We now need to look at how farm management can result in a responsible further increase of the working life. Thanks to data analysis, we recognise the trends and developments in for example cattle mortality, calf mortality, age composition and transition phases. If certain trends change, we discuss that within the Supervisory Committee for Animal Health Monitoring, and then initiate specific follow-up studies. If there are negative trends in the transition period for example, we can carry out extra studies into the underlying causes such as for example the dry period and the initial period following calving. We continuously assess what takes place in the field, in order to be able to react quickly in case of deviations.
The in-depth study into working life confirms that there are various types of farmers, with varying ideas. We noticed a longer working life in the peat moor areas and a somewhat lower average in the northern provinces. This is in keeping with the difference in considerations between the various regions. When it comes to working life, there is a large distribution between individual farms; farmers can learn from each other.”
An integrated approach will certainly increase the working life of dairy cows
Maarten Fokker: bovine veterinarian at De Klomp Dierenartsen
“In my experience, farmers are not really managing their farm based on the age of their cows. The top three reasons for disposal that I encounter, are issues related to fertility, udder health or hoof health. As long as a cow is in good condition and gestates normally, she is retained.

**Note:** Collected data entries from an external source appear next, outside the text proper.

Lemma keys_count_packages_extends (toks : list str) :
  forall c, exists extra, map fst (count_packages toks c) = map fst c ++ extra.
Proof.
  induction toks as [|t toks IH]; intros c; simpl.
  - exists []. rewrite app_nil_r. reflexivity.
  - destruct (IH (Counter.setitem c t (Counter.getitem c t + 1)%Z)) as (e2 & H2).
    destruct (keys_setitem_extends c t (Counter.getitem c t + 1)%Z) as (e1 & H1).
    exists (e1 ++ e2). rewrite H2, H1, app_assoc. reflexivity.
Qed.

Lemma getitem_in (d : Counter.t) (k : str) (v : Z) :
  NoDup (map fst d) -> In (k, v) d -> Counter.getitem d k = v.
Proof.
  induction d as [|[k0 v0] d IH]; simpl; intros Hnd Hin; [contradiction|].
  inversion Hnd as [|? ? Hk0 Hd]; subst.
  destruct Hin as [E|Hin].
  - inversion E; subst. destruct (str_eq_dec k k); [reflexivity | congruence].
  - destruct (str_eq_dec k0 k) as [E|N].
    + subst k0. exfalso. apply Hk0. apply (in_map fst) in Hin. exact Hin.
    + apply IH; assumption.
Qed.

End CounterFacts.

(** ** Facts about the ranking *)

Section Ranking.

Lemma firstn_In (A : Type) (n : nat) (l : list A) (x : A) :
  In x (firstn n l) -> In x l.
Proof.
  intros H. rewrite <- (firstn_skipn n l). apply in_app_iff. left. exact H.
Qed.

Lemma insert_desc_decompose (x : str * Z) (l : list (str * Z)) :
  exists l1 l2,
    Counter.insert_desc x l = l1 ++ x :: l2 /\ l = l1 ++ l2
    /\ Forall (fun e => (snd x < snd e)%Z) l1.
Proof.
  induction l as [|y l (l1 & l2 & H1 & H2 & H3)]; simpl.
  - exists [], []. repeat split. constructor.
  - destruct (snd y <=? snd x)%Z eqn:Hle.
    + exists [], (y :: l). repeat split. constructor.
    + apply Z.leb_gt in Hle.
      exists (y :: l1), l2. simpl. rewrite H1, <- H2. repeat split.
      constructor; assumption.
Qed.

Lemma insert_desc_perm (x : str * Z) (l : list (str * Z)) :
  Permutation (Counter.insert_desc x l) (x :: l).
Proof.
  destruct (insert_desc_decompose x l) as (l1 & l2 & H1 & H2 & _).
  rewrite H1, H2. symmetry. apply Permutation_middle.
Qed.

Lemma sorted_desc_perm (l : list (str * Z)) :
  Permutation (Counter.sorted_desc l) l.
Proof.
  induction l as [|x l IH]; simpl; [constructor|].
  rewrite insert_desc_perm. constructor. exact IH.
Qed.

Lemma insert_desc_sorted (x : str * Z) (l : list (str * Z)) :
  StronglySorted ge_count l -> StronglySorted ge_count (Counter.insert_desc x l).
Proof.
  induction l as [|y l IH]; simpl; intros Hs.
  - repeat constructor.
  - inversion Hs as [|? ? Hl Hy]; subst.
    destruct (snd y <=? snd x)%Z eqn:Hle.
    + apply Z.leb_le in Hle. constructor; [assumption|].
      constructor; [exact Hle|].
      rewrite Forall_forall in *. intros z Hz. specialize (Hy z Hz).
      unfold ge_count in *. lia.
    + apply Z.leb_gt in Hle. constructor; [apply IH; assumption|].
      rewrite Forall_forall in *. intros z Hz.
      apply (Permutation_in _ (insert_desc_perm x l)) in Hz.
      destruct Hz as [E|Hz]; [subst z; unfold ge_count; lia | apply Hy, Hz].
Qed.

Lemma sorted_desc_sorted (l : list (str * Z)) :
  StronglySorted ge_count (Counter.sorted_desc l).
Proof.
  induction l as [|x l IH]; simpl; [constructor | apply insert_desc_sorted, IH].
Qed.

Lemma firstn_sorted (n : nat) (l : list (str * Z)) :
  StronglySorted ge_count l -> StronglySorted ge_count (firstn n l).
Proof.
  revert n. induction l as [|x l IH]; intros [|n] Hs; simpl; try constructor.
  - inversion Hs; subst. apply IH. assumption.
  - inversion Hs as [|? ? _ Hx]; subst.
    rewrite Forall_forall in *. intros z Hz. apply Hx.
    apply (firstn_In _ _ _ Hz).
Qed.
(** * Entities and components over a host scene graph

    A shallow embedding of the two [Entity] classes of the repository
    (the older "bframe" class of [src/core/Entity.ts] and the "nucleus"
    class), and of [NucleusHelper.getContextFor].

    JavaScript objects live in explicit heaps (lists indexed by
    allocation order); references are indices.  Methods are functions in
    a state-and-exception monad; recursion through the entity graph is
    bounded by fuel.  The overridable methods of [Entity] are modelled
    by their bodies in the class (which are empty) and recorded in a
    trace of calls.  Code the classes call but the repository does not
    contain (the methods of components, the [ref] callback, the
    conversions of [BABYLON.Tools], the internal component collection
    and the scene entity of nucleus, and what the engine does to other
    nodes when one is disposed) is a parameter of the model, the class
    [External]: such a call may change the state in any way, throw or
    not return.  The host engine is modelled as far as the classes
    touch it: nodes carry a disposed flag, a parent link, their three
    vectors and their observers; a scene carries the list of its
    before-render observers. *)

From Stdlib Require Import ZArith Lia.
From stdpp Require Import base option list gmap strings.

Local Open Scope Z_scope.
Local Open Scope nat_scope.

(** ** Identifiers *)

(** References are positions in the heap they point into. *)
Abbreviation EntityId := nat (only parsing).
Abbreviation CompId := nat (only parsing).
Abbreviation NodeId := nat (only parsing).
Abbreviation ObsId := nat (only parsing).
Abbreviation SceneId := nat (only parsing).
Abbreviation EngineId := nat (only parsing).
Abbreviation Loc := nat (only parsing).

(** ** JavaScript outcomes *)

Inductive Error : Type :=
  | TypeError
  | JsError (msg : string).

(** A call returns, throws (keeping the effects it had so far), or, in
    the model only, runs out of fuel. *)
Inductive Res (St A : Type) : Type :=
  | Ok (a : A) (s : St)
  | Throw (err : Error) (s : St)
  | Diverge.
Arguments Ok {St A} a s.
Arguments Throw {St A} err s.
Arguments Diverge {St A}.

Definition M (St A : Type) : Type := St -> Res St A.

Definition ret {St A} (a : A) : M St A := fun s => Ok a s.

Definition bind {St A B} (m : M St A) (k : A -> M St B) : M St B :=
  fun s =>
    match m s with
    | Ok a s' => k a s'
    | Throw err s' => Throw err s'
    | Diverge => Diverge
    end.

Definition throw {St A} (err : Error) : M St A := fun s => Throw err s.
Definition diverge {St A} : M St A := fun _ => Diverge.
Definition gets {St A} (f : St -> A) : M St A := fun s => Ok (f s) s.
Definition modify {St} (f : St -> St) : M St unit := fun s => Ok tt (f s).

(** Reading through a reference that may be [undefined]. *)
Definition defined {St A} (o : option A) : M St A :=
  match o with
  | Some a => ret a
  | None => throw TypeError
  end.

Definition when {St} (b : bool) (m : M St unit) : M St unit :=
  if b then m else ret tt.

(** [try { m } catch (e) { handler }] *)
Definition try_catch {St A} (m : M St A) (handler : Error -> M St A) : M St A :=
  fun s =>
    match m s with
    | Throw err s' => handler err s'
    | r => r
    end.

Declare Scope js_scope.
Delimit Scope js_scope with js.
Notation "x <- m ;; k" := (bind m (fun x => k))
  (at level 20, m at level 99, k at level 200, only parsing) : js_scope.
Notation "m ;; k" := (bind m (fun _ => k))
  (at level 100, k at level 200, right associativity, only parsing) : js_scope.
Local Open Scope js_scope.

(** ** Arrays *)

Module Js.

(** [Array.prototype.indexOf]: the first index, or -1. *)
Fixpoint indexOf_from (x : nat) (l : list nat) (i : Z) : Z :=
  match l with
  | [] => (-1)%Z
  | y :: r => if decide (y = x) then i else indexOf_from x r (i + 1)%Z
  end.
Definition indexOf (x : nat) (l : list nat) : Z := indexOf_from x l 0%Z.

(** [Array.prototype.splice(start, 1)]: a negative [start] counts from
    the end, so [splice(-1, 1)] removes the last element. *)
Definition splice1 {A} (start : Z) (l : list A) : list A :=
  let len := Z.of_nat (length l) in
  let from := if (start <? 0)%Z then Z.max (len + start) 0 else Z.min start len in
  delete (Z.to_nat from) l.

(** [Array.prototype.forEach]: the length is read once; an index that
    is no longer present when its turn comes is skipped.  The array is
    re-read from the state at every step, because the callback may
    change it. *)
Fixpoint forEach_from {St A} (arr : St -> list A) (cb : A -> M St unit)
         (todo k : nat) : M St unit :=
  match todo with
  | 0 => ret tt
  | S todo' =>
      fun s =>
        match arr s !! k with
        | Some x => (cb x ;; forEach_from arr cb todo' (S k)) s
        | None => forEach_from arr cb todo' (S k) s
        end
  end.

Definition forEach {St A} (arr : St -> list A) (cb : A -> M St unit) : M St unit :=
  fun s => forEach_from arr cb (length (arr s)) 0 s.

(** [forEach] over an array nobody else holds (a literal, the result of
    [filter], an argument the callee does not reach). *)
Fixpoint forEach_list {St A} (l : list A) (cb : A -> M St unit) : M St unit :=
  match l with
  | [] => ret tt
  | x :: r => cb x ;; forEach_list r cb
  end.

End Js.

(** ** Plain objects: the props store *)

Inductive Val : Type :=
  | VUndef
  | VNum (z : Z)
  | VStr (str : string)
  | VBool (b : bool)
  | VRef (l : Loc).

Definition Obj := gmap string Val.
Definition Store := list Obj.

(** The JavaScript truth value of [v] (the values are the ones [Val]
    has: there is no [NaN] and no [null]). *)
Definition truthy (v : Val) : bool :=
  match v with
  | VUndef => false
  | VNum z => negb (z =? 0)%Z
  | VStr str => negb (String.eqb str "")
  | VBool b => b
  | VRef _ => true
  end.

(** [v || 0] *)
Definition or_zero (v : Val) : Val := if truthy v then v else VNum 0.

(** A host [Vector3]. *)
Record Vec3 : Type := mkVec3 { vx : Val; vy : Val; vz : Val }.

Module Props.

Definition get (st : Store) (l : Loc) (k : string) : option Val :=
  match st !! l with
  | Some o => o !! k
  | None => None
  end.

(** [v.k] for a value [v] that is not [undefined]: a missing property,
    and any property of a primitive, reads as [undefined]. *)
Definition read (st : Store) (v : Val) (k : string) : Val :=
  match v with
  | VRef l => default VUndef (get st l k)
  | _ => VUndef
  end.

(** [obj[k] = v] *)
Definition set (l : Loc) (k : string) (v : Val) (st : Store) : Store :=
  match st !! l with
  | Some o => <[l := <[k := v]> o]> st
  | None => st
  end.

(** [Object.assign(target, source)]: the own properties of [source]
    are written into [target], which is changed in place; a source
    that is [undefined] contributes nothing. *)
Definition assign (target : Loc) (source : option Loc) (st : Store) : Store :=
  match st !! target, source ≫= (fun l => st !! l) with
  | Some t, Some src => <[target := src ∪ t]> st
  | _, _ => st
  end.

(** lodash [cloneDeep]: every object reachable from the value is
    copied to a fresh location; [memo] maps the originals already
    copied to their copies, which keeps sharing and cycles. *)
Definition Memo := list (Loc * Loc).
Lemma zero_epochs_witness :
  let s' := snd (train (C:=demo) (demo_args false) "now"
                   (initial (C:=demo) (demo_fs []) [float_two; float_one])) in
  node_at (st_fs s') ["out"; "training_log.csv"] =
    Some (File (csv_row demo header)) /\
  loop_calls (st_trace s') = [] /\
  saved_epochs (st_trace s') = [] /\
  node_at (st_fs s') ["out"; "model.pt"] = None.
Proof.
  eapply (zero_epochs demo (demo_args false) "now" (demo_fs [])
            [float_two; float_one] float_inf).
  - vm_compute. reflexivity.
  - exists [], (demo_config 0), (TTable [("batch_size", TInt 32); ("num_epochs", TInt 0);
              ("loss", TStr "mse");
              ("optimizer", TTable [("name", TStr "adam")])]), (TInt 0).
    repeat split.
Defined.
(** * Span, Position, Issue and IssueKind of the template language service

    A shallow embedding of the classes [Span], [Position] and [Issue] and of
    the enum [IssueKind] (the second document of
    src/src/acquisition/dotnetAcquisition.ts, lines 107-271) and of the
    functions that associate parameter files with templates
    (src/unnamed/part_000), followed by their properties.

    Offsets, lengths, lines, columns and movements are JavaScript numbers
    that hold integers.  A number is a double: the integers it can hold are
    those with at most 53 significant bits, and [+] and [-] give the double
    nearest to the exact result.  The integers are modelled by [Z] and the
    two operations by [Number_add] and [Number_sub], which round as the code
    does; [Math.min], [Math.max] and the comparisons are exact.  Fractions,
    [NaN] and the infinities (what a result of magnitude 2^1024 or more
    becomes) are not integers and are not modelled. *)

From Stdlib Require Import ZArith String Ascii List Bool Lia.
From Stdlib Require Import DecimalString DecimalZ.
Import ListNotations.

Local Open Scope string_scope.
Local Open Scope Z_scope.

(** ** Numbers *)

(** [Number.MAX_SAFE_INTEGER], 2^53 - 1. *)
Definition MAX_SAFE_INTEGER : Z := 9007199254740991.

(** An integer between [-MAX_SAFE_INTEGER] and [MAX_SAFE_INTEGER]. *)
Definition safe_integer (z : Z) : Prop := Z.abs z <= MAX_SAFE_INTEGER.

(** 2^53: every integer up to it in magnitude is a double. *)
Definition two53 : Z := 9007199254740992.

(** The double nearest to the integer [z], the one with the even significand
    when two are equally near.  Beyond 2^53 the doubles around [z] are the
    multiples of [2 ^ e], where [e] is the number of bits of [z] in excess
    of 53. *)
Definition round (z : Z) : Z :=
  let a := Z.abs z in
  if a <=? two53 then z
  else
    let e := Z.log2 a - 52 in
    let q := a / 2 ^ e in
    let r := a mod 2 ^ e in
    let half := 2 ^ (e - 1) in
    let q :=
      if r <? half then q
      else if half <? r then q + 1
      else if Z.even q then q else q + 1 in
    Z.sgn z * (q * 2 ^ e).
(** What including the file comes to: nothing when the guard is defined;
    otherwise the guard, the included header and the 70 definitions. *)
Lemma include_socket_h_unfold m :
  File.include_socket_h include m
  = match m !! File.guard with
    | Some _ => Some m
    | None =>
        match include "asm/sockios.h" (<[File.guard := ""]> m) with
        | Some m2 => Cpp.run m2 Header.socket_h
        | None => None
        end
    end.
Proof.
  unfold File.include_socket_h, File.socket_h.
  cbn [app File.process].
  destruct (m !! File.guard) as [g|] eqn:Hg.
  - rewrite process_skip_defines. reflexivity.
  - unfold Cpp.do_define. cbn [macro_name replacement].
    destruct (include "asm/sockios.h" (<[File.guard:=""]> m)) as [m2|];
      [|done].
    rewrite process_defines.
    destruct (Cpp.run m2 Header.socket_h) as [m'|]; [|done].
    reflexivity.
Qed.

End Included.

Lemma identifier_keys_Forall (m : gmap string string) :
  map_Forall (fun k _ => Token.is_identifier k = true) m → identifier_keys m.
Proof. intros H k [r Hr]. exact (H k r Hr). Qed.

Lemma compatible_Forall (m : gmap string string) ds :
  Forall (fun d => m !! macro_name d = None
                   ∨ m !! macro_name d = Some (replacement d)) ds →
  compatible m ds.
Proof. intros H d. exact (proj1 (Forall_forall _ _) H d). Qed.

Lemma targets_before_split (seen ds pre : list define) d post :
  targets_before seen ds = true →
  ds = (pre ++ d :: post)%list →
  Token.is_identifier (replacement d) = true →
  ∃ t, t ∈ (pre ++ seen)%list ∧ macro_name t = replacement d
       ∧ Token.is_identifier (replacement t) = false.
Proof.
  revert seen ds. induction pre as [|p pre IH]; intros seen ds Hb -> Hd.
  - simpl in Hb. rewrite Hd in Hb.
    apply andb_true_iff in Hb as [(t & Ht & Hb)%existsb_exists _].
    apply andb_true_iff in Hb as [Hn%bool_decide_eq_true Hl%negb_true_iff].
    exists t. by rewrite list_elem_of_In.
  - simpl in Hb. apply andb_true_iff in Hb as [_ Hb].
    destruct (IH (p :: seen) _ Hb eq_refl Hd) as (t & Ht & Hn & Hl).
    exists t. split; [|done].
    revert Ht. simpl. rewrite elem_of_cons, !elem_of_app, elem_of_cons. tauto.
Qed.

Lemma guard_not_a_name : File.guard ∉ names.
Proof. compute_done. Qed.

(** ** Properties of the whole file *)

(** X1: when the guard [_UAPI_ASM_SOCKET_H] is already defined, including
    the file leaves the macros as they are; the header it includes is not
    even looked at. *)
Theorem guard_skips_file include (m : gmap string string) :
  is_Some (m !! File.guard) → File.include_socket_h include m = Some m.
Proof.
  intros [g Hg]. by rewrite include_socket_h_unfold, Hg.
Qed.

Lemma guard_skips_file_witness :
  File.include_socket_h (fun _ _ => None) {[ File.guard := "" ]}
  = Some {[ File.guard := "" ]}.
Proof. apply guard_skips_file. rewrite lookup_singleton_eq. eauto. Defined.

(** X2: including the file twice is including it once, provided the header
    it includes only adds definitions: the first inclusion defines the
    guard, which makes the second one skip the file. *)
Theorem include_socket_h_twice include (m : gmap string string) :
  (∀ h a b, include h a = Some b → a ⊆ b) →
  File.include_socket_h include m ≫= File.include_socket_h include
  = File.include_socket_h include m.
Proof.
  intros Hinc.
  destruct (File.include_socket_h include m) as [m'|] eqn:Hm; [|done].
  change (File.include_socket_h include m' = Some m').
  apply guard_skips_file.
  rewrite include_socket_h_unfold in Hm.
  destruct (m !! File.guard) as [g|] eqn:Hg; [injection Hm as <-; eauto|].
  destruct (include "asm/sockios.h" (<[File.guard:=""]> m)) as [m2|] eqn:H2;
    [|discriminate].
  exists "". rewrite (run_lookup_other _ _ _ _ Hm guard_not_a_name).
  eapply lookup_weaken; [|exact (Hinc _ _ _ H2)]. apply lookup_insert_eq.
Qed.

Lemma include_socket_h_twice_witness :
  is_Some (File.include_socket_h (fun _ a => Some a) ∅)
  ∧ File.include_socket_h (fun _ a => Some a) ∅
      ≫= File.include_socket_h (fun _ a => Some a)
    = File.include_socket_h (fun _ a => Some a) ∅.
Proof.
  split; [compute_done|].
  apply include_socket_h_twice. by intros _ a b [= <-].
Defined.

(** X3: the values do not depend on the translation unit.  When the guard
    is not defined and the macros after [asm/sockios.h], all named by
    identifiers, define no name of the header with another replacement,
    the file is accepted, keeps those macros, and gives each of the 70
    names the value it has on its own. *)
Theorem include_socket_h_values include (m0 m2 : gmap string string) :
  m0 !! File.guard = None →
  include "asm/sockios.h" (<[File.guard := ""]> m0) = Some m2 →
  identifier_keys m2 →
  compatible m2 Header.socket_h →
  ∃ m, File.include_socket_h include m0 = Some m ∧ m2 ⊆ m
       ∧ ∀ N, N ∈ names → value_in m N = value_of N.
Proof.
  intros Hg H2 Hk Hc. rewrite include_socket_h_unfold, Hg, H2.
  destruct (run_is_Some m2 Header.socket_h) as [m Hrun].
  exists m. split; [done|].
  split; [exact (run_compatible_subseteq _ _ _ names_NoDup Hc Hrun)|].
  intros N. apply value_of_value_in. exact (run_has_socket_h _ _ Hk Hrun).
Qed.

Lemma include_socket_h_values_witness :
  ∃ m, File.include_socket_h
         (fun _ a => Cpp.do_define a (Define "SIOCGSTAMP" "0x8906"))
         {[ "SO_DEBUG" := "0x0001" ]} = Some m
       ∧ <[ "SIOCGSTAMP" := "0x8906" ]>
           (<[ File.guard := "" ]> {[ "SO_DEBUG" := "0x0001" ]}) ⊆ m
       ∧ ∀ N, N ∈ names → value_in m N = value_of N.
Proof.
  apply include_socket_h_values.
  - compute_done.
  - compute_done.
  - apply identifier_keys_Forall. compute_done.
  - apply compatible_Forall. compute_done.
Defined.

(** X4: a name of the header that is defined otherwise beforehand does not
    stop the file and does not keep that definition.  When the guard is not
    defined, the file is accepted after any macros named by identifiers,
    every name of the header then has the replacement the header gives it,
    and so the value it has in the header taken alone. *)
Theorem include_socket_h_redefines include (m0 m2 : gmap string string) :
  m0 !! File.guard = None →
  include "asm/sockios.h" (<[File.guard := ""]> m0) = Some m2 →
  identifier_keys m2 →
  ∃ m, File.include_socket_h include m0 = Some m
       ∧ (∀ d, d ∈ Header.socket_h →
            m !! macro_name d = Some (replacement d))
       ∧ ∀ N, N ∈ names → value_in m N = value_of N.
Proof.
  intros Hg H2 Hk. rewrite include_socket_h_unfold, Hg, H2.
  destruct (run_is_Some m2 Header.socket_h) as [m Hrun].
  exists m. split; [done|].
  destruct (run_has_socket_h _ _ Hk Hrun) as [Hkm Hdm].
  split; [exact Hdm|].
  intros N. by apply value_of_value_in.
Qed.

Lemma include_socket_h_redefines_witness :
  ∃ m, File.include_socket_h (fun _ a => Some a) {[ "SO_LINGER" := "13" ]}
       = Some m
       ∧ (∀ d, d ∈ Header.socket_h →
            m !! macro_name d = Some (replacement d))
       ∧ ∀ N, N ∈ names → value_in m N = value_of N.
Proof.
  apply (include_socket_h_redefines _ _
           (<[ File.guard := "" ]> {[ "SO_LINGER" := "13" ]})).
  - compute_done.
  - reflexivity.
  - apply identifier_keys_Forall. compute_done.
Defined.

(** X5: the order of the 70 lines does not matter: in every rearrangement
    of the header each name has the value it has in the header. *)
Theorem header_order_irrelevant ds N :
  Header.socket_h ≡ₚ ds → Cpp.eval ds N = value_of N.
Proof.
  intros Hp. change (value_of N) with (Cpp.eval Header.socket_h N).
  symmetry. apply eval_Permutation; [exact names_NoDup|done].
Qed.

Lemma header_order_irrelevant_witness :
  Cpp.eval (reverse Header.socket_h) "SO_STYLE" = value_of "SO_STYLE".
Proof.
  apply header_order_irrelevant. symmetry. apply reverse_Permutation.
Defined.

(** X6: every alias stands after its target: the name that an alias is
    defined as is defined on an earlier line, by an integer constant. *)
Theorem alias_follows_target (pre post : list define) A B :
  Header.socket_h = (pre ++ Define A B :: post)%list →
  Token.is_identifier B = true →
  ∃ r, Define B r ∈ pre ∧ Token.is_identifier r = false.
Proof.
  intros Hsplit HB.
  destruct (targets_before_split [] _ pre (Define A B) post
              socket_h_targets_before Hsplit HB) as ([T r] & Ht & Hn & Hl).
  simpl in Hn, Hl. subst T. exists r. by rewrite app_nil_r in Ht.
Qed.

Lemma alias_follows_target_witness :
  ∃ r, Define "SO_TYPE" r ∈ take 10 Header.socket_h
       ∧ Token.is_identifier r = false.
Proof.
  apply (alias_follows_target _ (drop 11 Header.socket_h) "SO_STYLE" "SO_TYPE");
    reflexivity.
Defined.

(** X7: the 70 definitions may be met again after themselves, without the
    guard: they are accepted and change nothing, since each name is
    defined again with the replacement it has. *)
Theorem socket_h_again (m : gmap string string) :
  Cpp.run m Header.socket_h ≫= (fun m' => Cpp.run m' Header.socket_h)
  = Cpp.run m Header.socket_h.
Proof.
  destruct (Cpp.run m Header.socket_h) as [m'|] eqn:Hrun; [|done].
  change (Cpp.run m' Header.socket_h = Some m').
  destruct (run_is_Some m' Header.socket_h) as [x Hx].
  rewrite Hx. f_equal. apply map_eq. intros N.
  destruct (decide (N ∈ names)) as [HN|HN].
  - apply list_elem_of_fmap in HN as (d & -> & Hd).
    by rewrite (run_lookup_define _ _ _ _ names_NoDup Hx Hd),
      (run_lookup_define _ _ _ _ names_NoDup Hrun Hd).
  - exact (run_lookup_other _ _ _ _ Hx HN).
Qed.
Lemma Atoi_digits (s : string) :
  s <> "" ->
  forallb fmt.isDigit (list_ascii_of_string s) = true ->
  strconv.Atoi s
  = if fitsInt64 (fmt.digitsValue (list_ascii_of_string s))
    then Some (fmt.digitsValue (list_ascii_of_string s)) else None.
Proof.
  intros Hne Hd. destruct s as [| c r]; [contradiction |].
  assert (Hc : fmt.isDigit c = true).
  { cbn [list_ascii_of_string forallb] in Hd. apply andb_prop in Hd. apply Hd. }
  unfold strconv.Atoi.
  destruct c as [[] [] [] [] [] [] [] []]; cbv in Hc; try discriminate Hc;
    cbv zeta iota beta; rewrite Hd; reflexivity.
Qed.

Lemma decimal_digits (u : Z) :
  0 <= u ->
  let ds := time.digitsOf (S (Z.to_nat (Z.log2 u))) u "" in
  ds <> ""
  /\ forallb fmt.isDigit (list_ascii_of_string ds) = true
  /\ fmt.digitsValue (list_ascii_of_string ds) = u.
Proof.
  intros Hu ds. subst ds. split; [| split].
  - cbn [time.digitsOf]. destruct (u / 10 =? 0); [discriminate |].
    apply digitsOf_nonempty. discriminate.
  - apply digitsOf_digits; [exact Hu | reflexivity].
  - unfold fmt.digitsValue. rewrite digitsOf_value; [reflexivity |].
    split; [exact Hu |].
    rewrite Nat2Z.inj_succ, Z2Nat.id by apply Z.log2_nonneg.
    destruct (Z.eq_dec u 0) as [-> | Hnz]; [reflexivity |].
    apply Z.log2_spec. lia.
Qed.

Lemma Atoi_Sprint_d (n : Z) :
  fitsInt64 n = true -> strconv.Atoi (Sprint_d n) = Some n /\ Sprint_d n <> "".
Proof.
  intro Hfit. unfold Sprint_d, time.appendInt. cbn [Nat.sub time.zeros].
  destruct (decimal_digits (Z.abs n) (Z.abs_nonneg n)) as [Hne [Hd Hv]].
  set (ds := time.digitsOf (S (Z.to_nat (Z.log2 (Z.abs n)))) (Z.abs n) "") in *.
  destruct (Z.ltb_spec n 0) as [Hneg | Hpos].
  - cbn [append]. split; [| discriminate].
    unfold strconv.Atoi. cbv zeta iota beta.
    rewrite (string_eqb_false _ _ Hne), Hd, Hv.
    replace (- Z.abs n) with n by lia. rewrite Hfit. reflexivity.
  - cbn [append]. split; [| exact Hne].
    rewrite (Atoi_digits ds Hne Hd), Hv.
    replace (Z.abs n) with n by lia. rewrite Hfit. reflexivity.
Qed.

(** [getEnvInt] gives the default for a variable that is unset, empty or
    not a decimal integer, and reads back every 64-bit integer from its
    decimal writing. *)
Theorem getEnvInt_decimal (env : string -> string) (key : string) (defaultValue : Z) :
  (env key = "" -> getEnvInt env key defaultValue = defaultValue)
  /\ (strconv.Atoi (env key) = None -> getEnvInt env key defaultValue = defaultValue)
  /\ forall n,
       fitsInt64 n = true ->
       env key = Sprint_d n ->
       getEnvInt env key defaultValue = n.
Proof.
  unfold getEnvInt. cbv zeta. split; [intros ->; reflexivity |]. split.
  - intros ->. destruct (env key =? "")%string; reflexivity.
  - intros n Hfit ->. destruct (Atoi_Sprint_d n Hfit) as [Ha Hne].
    rewrite (string_eqb_false _ _ Hne), Ha. reflexivity.
Qed.

(** ** The upcoming flag *)

(** Asking for upcoming games changes nothing for an entry that has a
    sub-offer at 100% among its current promotions, or none among its
    upcoming ones: the record, or its absence, is the same. *)
Theorem upcoming_flag_irrelevant (zoneinfo : string -> option time.Location)
    (timezone : string) (clock : Z) (element : Element.t) :
  freePromos (Element.PromotionalOffers element) <> []
  \/ freePromos (Element.UpcomingPromotionalOffers element) = [] ->
  convertElement zoneinfo true timezone clock element
  = convertElement zoneinfo false timezone clock element.
Proof.
  intro H. unfold convertElement.
  destruct (freePromos (Element.PromotionalOffers element)) as [| x l] eqn:Hc.
  - destruct H as [H | H]; [contradiction |].
    rewrite (classify_price zoneinfo timezone clock element true Hc (or_intror H)).
    rewrite (classify_price zoneinfo timezone clock element false Hc (or_introl eq_refl)).
    reflexivity.
  - assert (Hne : x :: l <> []) by discriminate.
    destruct (exists_last Hne) as [pre [promo Hlast]]. rewrite Hlast in Hc.
    rewrite !(classify_current zoneinfo timezone clock element _ pre promo Hc).
    reflexivity.
Qed.

Lemma upcoming_flag_irrelevant_witness :
  freePromos (Element.PromotionalOffers catQuestElement) <> []
  /\ convertElement noZoneinfo true "UTC" 0 catQuestElement
     = convertElement noZoneinfo false "UTC" 0 catQuestElement.
Proof.
  split; [discriminate |].
  apply (upcoming_flag_irrelevant noZoneinfo "UTC" 0 catQuestElement).
  left. discriminate.
Defined.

The sensible economic approach can vary greatly per farm. I know of one farm that always has all cows inseminated. They want the cows to produce calves less frequently, but achieve a longer life production. In their philosophy, each calving is a time of risk. They have a calving interval of around 460 days. While not all cows are capable of this, some cows can maintain a flat lactation curve for a long period of time. If they do decline in terms of production but still keep eating in the meantime, they will become overweight and will have problems gestating, or problems when calving. Many farmers will therefore prefer to have their cows gestate on time. However, it would be interesting to look at the option of a longer interim period between calving, and to include factors such as farming and breeding.
In the dialogue with the farmer, the focus is generally not on having cows continue for as long as possible, but rather on the question of today’s production level, whether that is satisfactory and whether it can be improved next year. The most commonly used indicators are short-term ones. If we wish to shift the optimum working life slightly, that will require a new train of thought. It is of course not always ideal to retain many older animals. The animal health costs may increase due to an increase in the use of medication, the effectiveness of treatments may be disappointing and the animal welfare aspect may then also be affected. An integrated approach will certainly increase the working life of dairy cows, but the preconditions must also be in order. As the study has shown, the use of antibiotics increases in older animals. A farmer focusing on a longer working life of his cows must not immediately receive criticism from the Netherlands Veterinary Medicines Institute (SDa) if the daily animal dosage increases. The farm must be assessed as a whole.
An interesting question is the reason behind the regional differences found in the study. Could this be due to a different setup of the farms, the possibility of outdoor grazing, or the housing systems? This is important information that can provide insight into the question of which factors ensure that cows have a longer working life at a farm.”